** Assignment **
Report back every line from the entries below in which the word "stretch" occurs.

** Collected data entries **
================

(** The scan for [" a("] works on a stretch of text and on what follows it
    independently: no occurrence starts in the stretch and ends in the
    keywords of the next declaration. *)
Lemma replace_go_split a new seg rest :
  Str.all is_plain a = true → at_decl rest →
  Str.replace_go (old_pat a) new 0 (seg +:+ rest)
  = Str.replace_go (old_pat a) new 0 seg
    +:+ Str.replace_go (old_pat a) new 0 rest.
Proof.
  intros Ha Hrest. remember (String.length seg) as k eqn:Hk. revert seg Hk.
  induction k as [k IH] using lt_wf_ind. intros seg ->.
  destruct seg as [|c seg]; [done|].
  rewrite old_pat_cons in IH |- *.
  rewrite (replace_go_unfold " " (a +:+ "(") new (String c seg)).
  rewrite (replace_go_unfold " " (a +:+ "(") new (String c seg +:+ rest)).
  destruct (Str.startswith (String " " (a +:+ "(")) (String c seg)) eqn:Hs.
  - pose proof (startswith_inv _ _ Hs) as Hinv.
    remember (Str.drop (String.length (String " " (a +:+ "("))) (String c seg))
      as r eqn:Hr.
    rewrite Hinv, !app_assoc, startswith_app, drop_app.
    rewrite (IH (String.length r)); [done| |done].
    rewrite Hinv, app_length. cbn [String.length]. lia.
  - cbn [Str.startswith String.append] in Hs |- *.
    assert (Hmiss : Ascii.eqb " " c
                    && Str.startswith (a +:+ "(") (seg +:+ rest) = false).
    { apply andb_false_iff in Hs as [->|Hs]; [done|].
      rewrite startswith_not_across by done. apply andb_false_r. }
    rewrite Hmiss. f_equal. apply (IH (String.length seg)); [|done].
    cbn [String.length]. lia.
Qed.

================

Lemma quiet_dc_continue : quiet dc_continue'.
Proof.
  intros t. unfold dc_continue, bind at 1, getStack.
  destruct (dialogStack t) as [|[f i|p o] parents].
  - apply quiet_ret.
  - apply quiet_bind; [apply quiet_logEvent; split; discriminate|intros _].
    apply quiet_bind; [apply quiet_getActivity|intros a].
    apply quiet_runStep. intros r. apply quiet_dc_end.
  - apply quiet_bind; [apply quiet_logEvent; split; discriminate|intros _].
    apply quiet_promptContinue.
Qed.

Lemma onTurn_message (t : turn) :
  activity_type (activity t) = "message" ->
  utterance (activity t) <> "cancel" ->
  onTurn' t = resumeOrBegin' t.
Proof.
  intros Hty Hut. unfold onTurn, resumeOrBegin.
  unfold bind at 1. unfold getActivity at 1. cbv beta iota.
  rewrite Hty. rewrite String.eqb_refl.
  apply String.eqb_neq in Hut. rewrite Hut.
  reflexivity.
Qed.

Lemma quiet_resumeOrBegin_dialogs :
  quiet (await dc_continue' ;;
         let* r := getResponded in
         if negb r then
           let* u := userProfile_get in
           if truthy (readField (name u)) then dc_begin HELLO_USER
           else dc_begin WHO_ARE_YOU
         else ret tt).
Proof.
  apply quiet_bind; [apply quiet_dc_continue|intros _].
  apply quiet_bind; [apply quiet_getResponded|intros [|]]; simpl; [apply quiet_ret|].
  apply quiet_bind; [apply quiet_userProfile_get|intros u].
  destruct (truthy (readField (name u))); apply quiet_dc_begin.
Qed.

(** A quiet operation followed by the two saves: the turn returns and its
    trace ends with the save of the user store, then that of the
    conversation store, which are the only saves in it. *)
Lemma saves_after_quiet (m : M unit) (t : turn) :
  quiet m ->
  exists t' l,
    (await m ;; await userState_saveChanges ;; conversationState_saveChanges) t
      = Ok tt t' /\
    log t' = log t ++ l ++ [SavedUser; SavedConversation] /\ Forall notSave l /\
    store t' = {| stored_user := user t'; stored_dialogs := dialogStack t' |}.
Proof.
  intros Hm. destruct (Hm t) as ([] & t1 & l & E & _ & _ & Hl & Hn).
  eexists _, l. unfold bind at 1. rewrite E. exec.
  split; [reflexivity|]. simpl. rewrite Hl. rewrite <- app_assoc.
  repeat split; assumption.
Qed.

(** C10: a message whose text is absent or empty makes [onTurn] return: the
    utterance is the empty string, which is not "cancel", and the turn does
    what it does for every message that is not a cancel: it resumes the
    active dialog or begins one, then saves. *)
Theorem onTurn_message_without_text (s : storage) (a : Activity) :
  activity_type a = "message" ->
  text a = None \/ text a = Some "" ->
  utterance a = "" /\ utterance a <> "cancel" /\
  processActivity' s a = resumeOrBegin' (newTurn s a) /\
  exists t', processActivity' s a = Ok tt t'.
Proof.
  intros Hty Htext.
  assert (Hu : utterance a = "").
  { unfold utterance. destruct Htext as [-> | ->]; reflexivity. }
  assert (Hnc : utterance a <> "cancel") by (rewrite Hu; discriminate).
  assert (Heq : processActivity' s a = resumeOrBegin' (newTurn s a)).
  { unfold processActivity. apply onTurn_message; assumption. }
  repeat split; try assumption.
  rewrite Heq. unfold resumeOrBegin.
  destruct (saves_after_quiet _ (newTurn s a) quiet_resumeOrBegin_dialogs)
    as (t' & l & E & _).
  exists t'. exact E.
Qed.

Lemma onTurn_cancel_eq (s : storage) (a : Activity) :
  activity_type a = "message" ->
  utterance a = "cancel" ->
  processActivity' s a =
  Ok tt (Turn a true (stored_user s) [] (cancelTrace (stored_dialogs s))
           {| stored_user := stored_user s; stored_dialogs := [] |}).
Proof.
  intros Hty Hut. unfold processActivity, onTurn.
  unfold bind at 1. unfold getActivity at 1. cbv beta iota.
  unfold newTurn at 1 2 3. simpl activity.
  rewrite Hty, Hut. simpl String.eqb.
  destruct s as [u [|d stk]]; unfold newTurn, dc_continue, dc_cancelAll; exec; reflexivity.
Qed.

================

** Reply **
(** The scan for [" a("] works on a stretch of text and on what follows it
    independently: no occurrence starts in the stretch and ends in the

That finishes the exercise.